** Task material **
(* ===== verification/Defects.v ===== *)
(** * Where the code does not do what it means to

    Functions that never succeed, values that are lost, and results that do not
    have the declared type.  Each is a theorem about the definitions as they are
    translated. *)
From S2P Require Import Prelude Bytes Utf8 FlatBuffers FlatBuffersRef FlatBuffersRefLaws.
From S2P Require Import Enums Tables Data Send Receive ReceiveCommand BuilderLogic SendFacts.
From S2P Require Import CommandFacts ReadFacts ReceiveFacts PeerMessages Rejection TestCommands.

(** ** [receive_command] *)
Section receive_command.
Context {FB : FlatBuffers}.

(** The generated class has no [ArgsAsNumpy]: the schema has a vector of strings. *)
Lemma no_ArgsAsNumpy r : decode_all (VRunCommand r) "ArgsAsNumpy" = Err (AttributeError "ArgsAsNumpy").
Proof. reflexivity. Qed.

(** The list [ToWatch()] is meant to give needs an index. *)
Lemma ToWatch_needs_index r : call (VRunCommand r) "ToWatch" [] = Err TypeError.
Proof. reflexivity. Qed.

Lemma read_command_raises r : exists e, read_command (VRunCommand r) = Err e.
Proof.
  unfold read_command.
  apply res_bind_always_err. intros p. apply res_bind_always_err. intros path.
  rewrite no_ArgsAsNumpy. by eexists.
Qed.

(** [receive_command] never returns a command: on any bytes it gives None,
    because its first loop calls an accessor the generated class does not have. *)
Lemma receive_command_never_succeeds buf len : receive_command buf len = None.
Proof.
  unfold receive_command. destruct (no_input buf len); [done|].
  destruct (Message.GetRootAsMessage buf 0) as [m|]; [|done]. rewrite res_bind_ok.
  destruct (Message.EventsType m) as [ty|]; [|done]. rewrite res_bind_ok.
  destruct (negb (ty =? Event.RunCommand)); [done|].
  destruct (events_location m) as [loc|]; [|done]. rewrite res_bind_ok. cbn.
  by destruct (read_command_raises (RunCommand.Init loc.1 loc.2)) as [e ->].
Qed.

(** A buffer that has bytes but no readable event type makes three functions
    return the integer -1 where they declare an [Event] or an optional record
    (and document None); the other decoders give their error value. *)
Lemma malformed_buffer_gives_integer buf len :
  no_input buf len = false -> event_type buf len = None ->
  receive_message_from_demon buf len = RInt (-1) /\
  receive_message_from_user buf len = RInt (-1) /\
  receive_processterminated buf len = RInt (-1) /\
  receive_kill buf len = -1 /\ receive_processlaunched buf len = -1 /\
  receive_execveterminated buf len = None /\ receive_inotifywatchlistupdated buf len = None.
Proof.
  unfold event_type, receive_message_from_demon, receive_message_from_user,
    receive_processterminated, receive_kill, receive_processlaunched, receive_execveterminated,
    receive_inotifywatchlistupdated.
  intros -> He. destruct (Message.GetRootAsMessage buf 0) as [m|]; [|done].
  rewrite !res_bind_ok in *. by destruct (Message.EventsType m).
Qed.
End receive_command.

(** ** Senders that never send *)
Section never_sent.
Context {FB : FlatBuffers} {FBL : FlatBuffersLaws FB}.

Lemma try_send_fresh (m : st builder BufferInfo) :
  always_raises m -> (b ← Builder 1024; mret (try_send m b)) = Ok None.
Proof.
  intros Hm. destruct (law_Builder 1024) as (b & -> & _); [unfold max_buffer_size; lia|].
  rewrite res_bind_ok. by rewrite try_send_always_raises.
Qed.

(** No path update is ever sent: the function names [demon.InotifyEvent], a
    module nobody imports, so it returns None for every argument. *)
Lemma inotifypathupdated_never_sent u : send_inotifypathupdated_to_user u = Ok None.
Proof.
  apply try_send_fresh. do 3 (apply always_raises_later; intros ?).
  apply always_raises_here, always_raises_call. by compute_done.
Qed.

(** No end of a socket watch is ever sent: the function calls
    [demon.CreateSocketWatchTerminated], which does not exist (the schema has a
    table, not a struct), so it returns None for every argument. *)
Lemma socketwatchterminated_never_sent w : send_socketwatchterminated_to_user w = Ok None.
Proof.
  apply try_send_fresh. apply always_raises_here, always_raises_here.
  eapply always_raises_lift. reflexivity.
Qed.

(** Two notifications are never sent, whatever their arguments: the senders of
    path updates and of ends of socket watches call names their module does not
    have, and return None. *)
Lemma never_sent u w :
  send_inotifypathupdated_to_user u = Ok None /\ send_socketwatchterminated_to_user w = Ok None.
Proof. split; [apply inotifypathupdated_never_sent | apply socketwatchterminated_never_sent]. Qed.

(** C37. Three functions never succeed, whatever their arguments.  [receive_command]
    gives None on any bytes, because its first loop calls an accessor the
    generated class does not have; the senders of path updates and of ends of
    socket watches call names their module does not have, and return None. *)
Theorem functions_never_succeed buf len u w :
  receive_command buf len = None /\
  send_inotifypathupdated_to_user u = Ok None /\ send_socketwatchterminated_to_user w = Ok None.
Proof. split; [apply receive_command_never_succeeds | apply never_sent]. Qed.
End never_sent.

(** ** Surveillances that are not sent *)
Section surveillances.
Context {FB : FlatBuffers}.

(** The event is a member of the enumeration, not a string. *)
Definition typed_event (sv : Surveillance) : bool :=
  match sv_event sv with EvType _ => true | EvStr _ => false end.

Definition with_watches (cmd : Command) (ws : list Surveillance) : Command :=
  mkCommand (cmd_path cmd) (cmd_args cmd) (cmd_envp cmd) (cmd_flags cmd) (cmd_stack_size cmd) ws.

(** A surveillance whose event is a string, the form [receive_command]
    builds, is dropped without an error: the command is serialized as if it were
    not there. *)
Lemma string_events_dropped cmd :
  send_command_to_demon cmd =
  send_command_to_demon (with_watches cmd (List.filter typed_event (cmd_to_watch cmd))).
Proof.
  unfold send_command_to_demon. destruct (Builder 1024) as [b|]; [|done]. rewrite !res_bind_ok.
  unfold run. f_equal. apply st_bind_ext; [done|]. intros args s1.
  apply st_bind_ext; [done|]. intros envp s2. apply st_bind_ext; [done|]. intros path s3.
  apply st_bind_ext; [|done]. apply collect_filter.
  intros [[t|v] p]; [done | reflexivity].
Qed.

(** A surveillance whose parameters are of the wrong class makes the whole
    command raise; the function has no handler, so the caller sees it. *)
Lemma mismatched_parameters_raise cmd :
  existsb mismatched (cmd_to_watch cmd) = true -> exists e, send_command_to_demon cmd = Err e.
Proof.
  intros (sv & Hin & Hm)%existsb_exists. apply send_always_raises.
  do 3 (apply always_raises_later; intros ?).
  apply always_raises_here, always_raises_collect. apply Exists_exists.
  exists sv. split; [by apply list_elem_of_In | by apply mismatched_raises].
Qed.
End surveillances.

(** ** Two numberings of the state of a socket *)
Section socket_state.
Context {FB : FlatBuffers} {FBL : FlatBuffersLaws FB}.

(** The client numbers the states of a socket differently from the schema: a
    watch that ended because the socket is created is reported as listening, and
    one whose socket is listening as created.  Only "unknown" agrees. *)
Lemma socket_states_swapped port :
  in_range SInt32 port = true ->
  let reported wire state :=
    delivered (peer_socketwatchterminated port wire) SOCKET_WATCH_TERMINATED
      (fun buf len => receive_socketwatchterminated buf len = Some (mkSocketWatchInfo port state)) in
  reported SocketState.created SOCKET_LISTENING /\
  reported SocketState.listeing SOCKET_CREATED /\
  reported SocketState.unknown SOCKET_UNKNOWN.
Proof.
  intros Hp reported.
  assert (forall wire state, in_range SInt8 wire = true -> SocketState_value state = wire ->
            reported wire state) as H; [|by split_and!; apply H].
  intros wire state Hw Hs. unfold reported.
  destruct (peer_socketwatchterminated_message port wire Hp Hw)
    as (bi & Hb & h & slots & Hm & H0 & H1).
  eapply delivered_intro; [done | exact Hm | reflexivity |].
  rewrite (receive_socketwatchterminated_read _ _ _ port wire) by done.
  rewrite <- Hs. by destruct state.
Qed.
End socket_state.

(** ** The theorems at concrete inputs, on the reference runtime *)
Section witnesses.
#[local] Existing Instance ref_runtime.
#[local] Existing Instance ref_laws.

Lemma receive_command_never_succeeds_witness :
  receive_command (bi_buffer ref_kill) (bi_size ref_kill) = None.
Proof. apply receive_command_never_succeeds. Defined.

Lemma malformed_buffer_gives_integer_witness :
  no_input [x00; x01] 2 = false /\ receive_processterminated [x00; x01] 2 = RInt (-1).
Proof.
  split; [reflexivity | apply (malformed_buffer_gives_integer [x00; x01] 2); reflexivity].
Defined.

Lemma never_sent_witness :
  send_inotifypathupdated_to_user (mkInotifyPathUpdated (str "/bin/") ACCESSED 128 256) = Ok None /\
  send_socketwatchterminated_to_user (mkSocketWatchInfo 8080 SOCKET_LISTENING) = Ok None.
Proof. apply never_sent. Defined.

Lemma string_events_dropped_witness :
  send_command_to_demon (echo_command [untyped_surveillance; inotify_surveillance]) =
  send_command_to_demon (echo_command [inotify_surveillance]).
Proof. apply string_events_dropped. Defined.

Lemma socket_states_swapped_witness :
  delivered (peer_socketwatchterminated 8080 SocketState.listeing) SOCKET_WATCH_TERMINATED
    (fun buf len =>
       receive_socketwatchterminated buf len = Some (mkSocketWatchInfo 8080 SOCKET_CREATED)).
Proof. apply (socket_states_swapped 8080). reflexivity. Defined.
End witnesses.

** Task goal **
Copy each line from the data above that includes "listeing".

** Solution to the problem **
  reported SocketState.listeing SOCKET_CREATED /\
  delivered (peer_socketwatchterminated 8080 SocketState.listeing) SOCKET_WATCH_TERMINATED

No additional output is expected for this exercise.